1
votes

I've got a database with a lot of books in it. I've got fields like title, descriptions, authors etc.

I'm indexing title with a boost of 100f and description with a boost of 0.1f, both fields tokenized and stemmed.

I'm searching with a single input field, that searches in all available fields using a booleanquery joined with BooleanClause.Occur.SHOULD and containing a wildcardquery for each field. I also remove all "stopwords" from the query to start with.

The problem i'm having is when i search for the string without the quotes

"de wetenschap van het leven", after removing the stop words i get "wetenschap leven"

The Title query becomes "*wetenschap* *leven*", the description query the same, with a wrapping booleanquery joined with BooleanClause.Occur.SHOULD.

The following books are in the db

  • Wetenschappelijk denken. Een inleiding voor de medische en biomedische wetenschappen en voor de andere levenswetenschap.
  • De wetenschap van de aarde. Over een levende planeet
  • Atlas van de menselijke levensloop
  • De wetenschap van het leven. Over eenheid in biologische diversiteit

The book return in the first 4 books, that's good, but in this implementation we cut off at 3 and the rest is below a read more link. Just upping the cutoff is not an option

For me, the "De wetenschap van het leven. Over eenheid in biologische diversiteit" book matches the query "more" then the others (or so i feel), but i'm unable to find the correct index/search combination to make this work. Does anyone have an idea?

3

3 Answers

2
votes

A few suggestions:

  1. Do not remove stop words - they seem to be an important part of your search query.
  2. Do not use wildcards - search just for the words you need. I believe the best will be to use a PhraseQuery - e.g. "de wetenschap van het leven".
  3. Do not search past sentence end. This is tougher - you may need to index each sentence separately.
  4. Read Debugging Relevance Issues in Search - you will probably get other ideas there.
1
votes

I think a SpanQuery (specifically a SpanNearQuery) might be what you need.

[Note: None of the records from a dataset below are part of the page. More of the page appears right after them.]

Lemma dl_timer_inv w this p ck dest ckd w' : inv w ->
  (forall t q, tref w p = Some t -> rref w (cpu t) = Some q -> online q = false -> not_current w p) ->
  dl_task_timer w this p ck dest ckd = Some w' -> inv w'.
Proof.
  intros I Hoff H. unfold dl_task_timer in H. apply bind_Some in H as (t & Ht & (w1 & H1 & H)%bind_Some).
  eapply calm_inv; [|by eapply put_calm]. clear H.
  destruct (negb (dl_task t)) eqn:Hd; [by injection H1 as <-|]. apply negb_false_iff in Hd.
  destruct (is_dl_boosted p (dl t)); [by injection H1 as <-|].
  destruct (negb (dl_throttled (dl t))) eqn:Hth; [by injection H1 as <-|]. apply negb_false_iff in Hth.
  apply bind_Some in H1 as (w2 & H2 & H). pose proof (update_rq_clock_quiet _ _ _ _ H2) as Q2.
  pose proof (quiet_inv _ _ I Q2) as I2. rewrite <- (quiet_tref _ _ p Q2) in Ht.
  destruct (inv_open w2 p t I2 Ht) as (g & A & Hok & Se & Hh).
  destruct (negb (task_on_rq_queued t)) eqn:Hon.
  { apply bind_Some in H as (pi & Hpi & (e & He & H)%bind_Some).
    destruct (thr_work w2 w1 g [p] p t (place_of t) (fun _ => e) false A) as (g1 & t1 & A1 & Ec & O1);
      [intros e0 ->; by eapply replenish_core|done|].
    eapply (steady_close w2 w1 g1 p t t1); [by eapply only_steady|done|done|done| | |].
    - by rewrite (core_place (with_thr false t) t1 Ec).
    - eapply core_ok; [done|]. destruct Hok. by split.
    - intros c Hc. eapply core_curr; [done|]. exact Hc. }
  apply negb_false_iff in Hon. unfold task_on_rq_queued in Hon. apply Z.eqb_eq in Hon.
  apply bind_Some in H as (q & Hq & ([w3 c] & H3 & (w4 & H4 & H)%bind_Some)%bind_Some).
  eapply replenished_inv; [|exact H]. clear H. destruct (online q) eqn:Hq0.
  - injection H3 as <- <-. eapply replenish_inv; [done..| |done|done|done|done]. by apply home_current.
  - apply bind_Some in H3 as (w5 & H5 & (w6 & H6 & [= <- <-])%bind_Some).
    destruct (offline_work w2 w5 g p t dest A Hok Hd Hon Hth H5) as (g5 & A5 & O5).
    destruct (work_quiet _ _ _ _ _ _ _ A5 (update_rq_clock_quiet _ _ _ _ H6)) as [A6 O6].
    pose proof (only_trans _ _ _ _ _ _ _ O5 O6) as O. change dest with (cpu (t_cpu dest t)) in H4.
    eapply (replenish_inv w6 w4 g5 p (t_cpu dest t)); try done.
    + destruct Hok. by split.
    + by apply (only_steady _ _ _ _ _ O).
    + intros c0 q0 Hqc Hp0. destruct (steady_rref _ _ _ _ _ (only_steady _ _ _ _ _ O) Hqc) as (q1 & Hq1 & E1).
      destruct (quiet_rref _ _ _ _ Q2 Hq1) as (q2 & Hqw & V). injection V as _ _ _ _ _ _ V.
      destruct (clock_online _ _ _ _ _ H2 Hq) as (q3 & Hq3 & E3). rewrite (quiet_tref _ _ _ Q2) in Ht.
      destruct (Hoff t q3 Ht Hq3 ltac:(congruence) c0 q2 Hqw). congruence.
Qed.

Lemma inactive_inv w p ck w' : inv w -> inactive_task_timer w p ck = Some w' -> inv w'.
Proof.
  intros I H. unfold inactive_task_timer in H.
  apply bind_Some in H as (t & Ht & (q & Hq & (w1 & H1 & (w2 & H2 & H)%bind_Some)%bind_Some)%bind_Some).
  eapply calm_inv; [|by eapply put_calm]. clear H. pose proof (update_rq_clock_quiet _ _ _ _ H1) as Q1.
  pose proof (quiet_inv _ _ I Q1) as I1. rewrite <- (quiet_tref _ _ p Q1) in Ht.
  destruct (inv_open w1 p t I1 Ht) as (g & A & Hok & Se & Hh).
  assert (Close : forall g2 t2 t3, at_work w2 g2 [p] p t2 (place_of t3) -> core t2 = core t3 -> only p w1 g w2 g2 ->
    task_ok t3 -> (forall c, curr_ok c t -> curr_ok c t3) -> inv w2).
  { intros g2 t2 t3 A2 Ec O2 Hok2 Hc. eapply (steady_close w1 w2 g2 p t t2); [by eapply only_steady|done|done|done| | |].
    - symmetry. by apply core_place.
    - by eapply core_ok.
    - intros c Hcu. eapply core_curr; [done|auto]. }
  pose proof (to_bw t Hok) as Hb.
  assert (Hcl : task_ok (cleared p t)) by (by destruct Hok; apply cleared_ok; [split|..]).
  destruct (negb (dl_task t) || _) eqn:Hgone.
  - apply bind_Some in H2 as (w3 & H3 & (n & Hn & (w4 & H4 & H)%bind_Some)%bind_Some).
    destruct ((state t =? TASK_DEAD) && dl_non_contending (dl t)) eqn:Hdn.
    + apply andb_prop in Hdn as [Hs%Z.eqb_eq Hnc]. destruct (to_nc _ Hok Hnc) as [Hon Hco].
      assert (Hd : dl_task t = true) by (unfold counted in Hco; by apply andb_prop in Hco as [? _]).
      apply bind_Some in H3 as (w5 & H5 & (w6 & H6 & H3)%bind_Some).
      destruct (sub_running_work w1 w5 g [p] p t _ (cpu t) A) as (g5 & A5 & O5); [|done|done|].
      { rewrite place_run by done. unfold active. by rewrite Hnc, orb_true_r. }
      destruct (sub_rq_work w5 w6 g5 [p] p t _ (cpu t) A5) as (g6 & A6 & O6); [by apply place_this|done|done|].
      destruct (work_task _ _ _ _ _ _ _ _ A6 H3) as [A7 O7].
      destruct (clear_work _ _ _ _ _ _ _ _ _ _ _ A7 H4 H) as (g2 & t2 & A2 & Ec & O2).
      apply (Close g2 t2 (cleared p t)); [rewrite cleared_place by done; exact A2|done| |done|done].
      eauto using only_trans.
    + injection H3 as <-. destruct (clear_work _ _ _ _ _ _ _ _ _ _ _ A H4 H) as (g2 & t2 & A2 & Ec & O2).
      apply (Close g2 t2 (cleared p t)); [|done..]. replace (place_of (cleared p t)) with (place_of t); [exact A2|].
      destruct (dl_task t) eqn:Hd; [|unfold place_of, counted, dl_task in *; simpl; by rewrite Hd].
      simpl in Hgone. rewrite Hgone in Hdn. apply Z.eqb_eq in Hgone. simpl in Hdn.
      rewrite cleared_place by done. unfold place_of, x_run, x_this, active. simpl. rewrite Hdn.
      destruct (counted t) eqn:Hco; [|done]. rewrite (to_gone t Hok Hgone Hco Hdn). by destruct (task_on_rq_queued t).
  - apply orb_false_elim in Hgone as [Hd%negb_false_iff Hs%Z.eqb_neq].
    destruct (dl_non_contending (dl t)) eqn:Hnc; [|by injection H2 as <-].
    apply bind_Some in H2 as (w3 & H3 & H2).
    destruct (to_nc _ Hok Hnc) as [Hon Hco].
    destruct (sub_running_work w1 w3 g [p] p t _ (cpu t) A) as (g3 & A3 & O3); [|done|done|].
    { rewrite place_run by done. unfold active. by rewrite Hnc, orb_true_r. }
    destruct (work_task _ _ _ _ _ _ _ _ A3 H2) as [A4 O4].
    eapply (Close g3 _ (with_nc false t)); [|reflexivity|by eapply only_trans| |done].
    + replace (place_of (with_nc false t)) with (x_run None (place_of t)); [exact A4|].
      unfold place_of, x_run, active, task_on_rq_queued. simpl. rewrite Hon. simpl.
      change (counted (with_nc false t)) with (counted t). by rewrite andb_false_r.
    + destruct Hok. split; try done. simpl. tauto.
Qed.

(** *** Scheduling *)

(** The invariant, but for the current task of CPU [c]. *)
Definition inv_but (w : world) (c : Z) : Prop :=
  (exists g, holds w g []) /\
  forall c0 q, rref w c0 = Some q -> c0 <> c -> exists t, tref w (curr q) = Some t /\ curr_ok c0 t.

Lemma calm_inv_but w w' c : inv_but w c -> calm w w' -> inv_but w' c.
Proof.
  intros [[g H] S] C. split; [exists g; by eapply calm_holds|].
  intros c0 q' Hq' Hne. pose proof (calm_only 0 w w' g C) as (_ & O & _). specialize (O c0).
  rewrite Hq' in O. destruct (rref w c0) as [q|] eqn:Hq; [|done]. injection O as ->.
  destruct (S c0 q Hq Hne) as (t & Ht & Hc).
  destruct (map_aref core _ _ _ _ (proj1 C) Ht) as (t' & Ht' & Ec).
  exists t'. split; [done|by eapply core_curr].
Qed.

(** Work on [p] that leaves it fit for the seats it has elsewhere. *)
Lemma inv_but_work w w' g g' c p t t' x : inv_but w c -> at_work w g [p] p t (place_of t) ->
  only p w g w' g' -> at_work w' g' [p] p t' x -> x = place_of t' -> task_ok t' ->
  (forall c0 q, rref w c0 = Some q -> c0 <> c -> curr q = p -> curr_ok c0 t -> curr_ok c0 t') ->
  inv_but w' c.
Proof.
  intros [_ S] A (O1 & O2 & _) A' Hx Hok Hc. split; [exists g'; by eapply leave|].
  intros c0 q' Hq' Hne. specialize (O2 c0). rewrite Hq' in O2.
  destruct (rref w c0) as [q|] eqn:Hq; [|done]. injection O2 as O2. rewrite O2.
  destruct (S c0 q Hq Hne) as (t0 & Ht0 & Hc0). destruct (decide (curr q = p)) as [E|E].
  - rewrite E in *. rewrite (aw_task _ _ _ _ _ _ A) in Ht0. injection Ht0 as <-.
    exists t'. split; [apply (aw_task _ _ _ _ _ _ A')|eauto].
  - destruct (O1 _ _ E Ht0) as (t1 & Ht1 & E1). exists t1. split; [done|by eapply core_curr].
Qed.

Lemma inv_but_open w c p t : inv_but w c -> tref w p = Some t ->
  exists g, at_work w g [p] p t (place_of t) /\ task_ok t.
Proof. intros [[g H] _] Ht. exists g. by apply enter, not_elem_of_nil. Qed.

Lemma seat_inv w c n t w' : inv_but w c -> tref w n = Some t -> curr_ok c t ->
  on_rq_of w c (r_curr n) = Some w' -> inv w'.
Proof.
  intros I Ht Hc H. destruct (inv_but_open w c n t I Ht) as (g & A & Hok).
  pose proof I as [_ S]. pose proof (leave _ _ _ _ _ _ A eq_refl Hok) as [[HL HB HQ HC] HT].
  unfold on_rq_of in H. apply bind_Some in H as (q & Hq & (qs & Hs & [= <-])%bind_Some).
  apply aref_aset in Hs as [-> Hr]. split.
  - exists g. split; [|done]. simpl. split; [done|done| |].
    + intros c0 q0. rewrite aref_upd by done. destruct (Z.eqb_spec c0 c) as [->|]; [|apply HQ].
      intros [= <-]. simpl. by apply HQ.
    + intros c0 q0 x c'. rewrite aref_upd by done. destruct (Z.eqb_spec c0 c) as [->|]; [|apply HC].
      intros [= <-]. simpl. rewrite (aw_place _ _ _ _ _ _ A). intros [= <-]. simpl.
      destruct (on_tree (dl t)) eqn:Htree; [|done]. intros [= <-].
      apply Hc, (to_tree t Hok Htree).
  - intros c0 q0. unfold rref; simpl. rewrite aref_upd by done.
    destruct (Z.eqb_spec c0 c) as [->|Hne]; [|intros Hq0; by apply S].
    intros [= <-]. simpl. exists t. split; [exact Ht|done].
Qed.

Lemma root_task w c q p : inv_but w c -> rref w c = Some q -> p ∈ inorder (rb_root (root (dlq q))) ->
  exists t, tref w p = Some t /\ on_tree (dl t) = true /\ cpu t = c.
Proof.
  intros [[g H] S] Hq Hp. pose proof H as [HQ _].
  destruct (ra_root _ _ _ (qa_rq _ _ HQ c q Hq)) as (_ & _ & L). apply L in Hp as (x & Hx & Hs).
  destruct (place_task w g p x H Hx) as (t & Ht & -> & Hok). simpl in Hs.
  destruct (on_tree (dl t)) eqn:Htree; [|done]. injection Hs as Hs. by exists t.
Qed.

Lemma inv_inv_but w c : inv w -> inv_but w c.
Proof. intros [H S]. split; [done|]. intros c0 q Hq _. by apply S. Qed.

(** A task in the tree of [c] is current nowhere else. *)
Lemma tree_seat w g E p t : holds w g E -> aref g p = Some (place_of t) -> on_tree (dl t) = true ->
  forall c0 q, rref w c0 = Some q -> curr q = p -> c0 = cpu t.
Proof.
  intros [HQ _] Hx Ht c0 q Hq Hp. symmetry. apply (qa_curr _ _ HQ c0 q (place_of t)); [done|by rewrite Hp|].
  simpl. by rewrite Ht.
Qed.

Lemma put_prev_inv w c q w' : inv w -> rref w c = Some q -> put_prev_task w c (curr q) = Some w' ->
  inv_but w' c /\ forall i t, dl_task t = false -> tref w i = Some t ->
    exists t', tref w' i = Some t' /\ core t' = core t.
Proof.
  intros I Hq H. unfold put_prev_task in H. apply bind_Some in H as (t & Ht & H).
  destruct (dl_task t) eqn:Hdl; [|injection H as <-; split; [by apply inv_inv_but|eauto]].
  apply bind_Some in H as (w1 & H1 & (t1 & Ht1 & H)%bind_Some).
  destruct (update_curr_keeps _ _ _ I H1) as (I1 & K1 & F1). specialize (F1 q).
  assert (F : forall i t0, dl_task t0 = false -> tref w i = Some t0 -> i <> curr q)
    by (intros i t0 Hd0 Ht0 ->; congruence).
  destruct (_ && _) eqn:Hb; [|injection H as <-; split; [by apply inv_inv_but|eauto]].
  apply andb_prop in Hb as [Htree _]. destruct (inv_open w1 _ t1 I1 Ht1) as (g & A & Hok & Se & Hh).
  set (p := curr q) in *. specialize (K1 c). rewrite Hq in K1.
  destruct (rref w1 c) as [q1|] eqn:Hq1; [|done]. injection K1 as K1.
  destruct (Hh c q1 Hq1 K1) as [Hpu Hc]. specialize (Hc (proj1 (to_tree t1 Hok Htree))).
  destruct (enqueue_pushable_work w1 w' g [p] p t1 (place_of t1) c A) as (g2 & t2 & A2 & Ec & O2);
    [simpl; by rewrite Hpu|done|].
  split.
  2:{ intros i t0 Hd0 Ht0. pose proof (F i t0 Hd0 Ht0) as Hi.
      destruct (F1 i t0 Hq Hi Ht0) as (t3 & Ht3 & E3). destruct O2 as (O2 & _).
      destruct (O2 i t3 Hi Ht3) as (t4 & Ht4 & E4). exists t4. split; congruence. }
  eapply (inv_but_work w1 w' g g2 c p t1 t2); [by apply inv_inv_but|done|done|exact A2| | |].
  - rewrite (core_place (t_pushable true t1) t2 Ec). unfold place_of, x_push; simpl. by rewrite Hc.
  - eapply core_ok; [done|]. destruct Hok. by split.
  - intros c0 q0 Hq0 Hne Hp0. exfalso. apply Hne. rewrite <- Hc.
    by eapply (tree_seat w1 g [p] p t1); [apply A|apply (aw_place _ _ _ _ _ _ A)|..].
Qed.

Lemma next_dl_inv w c w' r : inv_but w c -> pick_next_task_dl w c = Some (w', r) ->
  inv_but w' c /\ forall p, r = Some p -> exists t, tref w' p = Some t /\ curr_ok c t.
Proof.
  intros I H. unfold pick_next_task_dl in H. apply bind_Some in H as (r0 & Hr & H).
  destruct r0 as [p|]; [|by injection H as <- <-]. apply bind_Some in H as (w1 & H1 & [= <- <-]).
  unfold pick_task_dl in Hr. apply bind_Some in Hr as (q & Hq & Hr).
  destruct (0 <? _); [|done]. apply bind_Some in Hr as (p' & Hp & [= ->]). unfold pick_next_dl_entity in Hp.
  assert (Hin : p ∈ inorder (rb_root (root (dlq q)))).
  { destruct I as [[g [HQ _]] _]. destruct (ra_root _ _ _ (qa_rq _ _ HQ c q Hq)) as (_ & F & _).
    simpl in F. rewrite F in Hp. destruct (inorder _); [done|]. injection Hp as ->. by left. }
  destruct (root_task w c q p I Hq Hin) as (t & Ht & Htree & Hc).
  destruct (inv_but_open w c p t I Ht) as (g & A & Hok).
  unfold set_next_task_dl in H1. apply bind_Some in H1 as (q0 & Hq0 & (w2 & H2 & (w3 & H3 & H1)%bind_Some)%bind_Some).
  destruct (work_task _ _ _ _ _ _ _ _ A H2) as [A2 O2].
  destruct (dequeue_pushable_work w2 w3 g [p] p _ (place_of t) c A2) as (g3 & t3 & A3 & Ec3 & O3);
    [simpl; by rewrite Hc|done|].
  assert (I3 : inv_but w3 c).
  { eapply (inv_but_work w w3 g g3 c p t t3); [done|done|by eapply only_trans|exact A3| | |].
    - by rewrite (core_place (t_pushable false t) t3 Ec3).
    - apply (core_ok (t_pushable false t)); [done|]. destruct Hok. by split.
    - intros c0 q1 _ _ _ [_ Hcu]. eapply (core_curr c0 (t_pushable false t)); [done|]. done. }
  assert (C4 : calm w3 w1) by (apply quiet_calm; by eapply queue_push_quiet).
  split; [by eapply calm_inv_but|]. intros p1 [= <-].
  destruct (work_calm _ _ _ _ _ _ _ A3 C4) as (t4 & A4 & Ec4). exists t4.
  split; [apply (aw_task _ _ _ _ _ _ A4)|]. apply (core_curr c (t_pushable false t)); [by rewrite Ec4|].
  by split.
Qed.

Given a document "a quick brown fox jumps over a lazy dog"

it can find a match for "brown fox " and "lazy dog". You can adjust the slop setting to adjust the distance between the two search query phrases/terms....in short, it gives you a lot of tools to tweak your search.

Also unfamiliar with dutch(?) language you might want to stem your queries if possible, and avoid leading wildcards - they are quite expensive and lead to lower precision and recall.

0
votes

I improved the relevance by adding a phrase search for the entire string as well. This way we still get the "search in everything" behavior and the titles are a lot more relevant then the rest.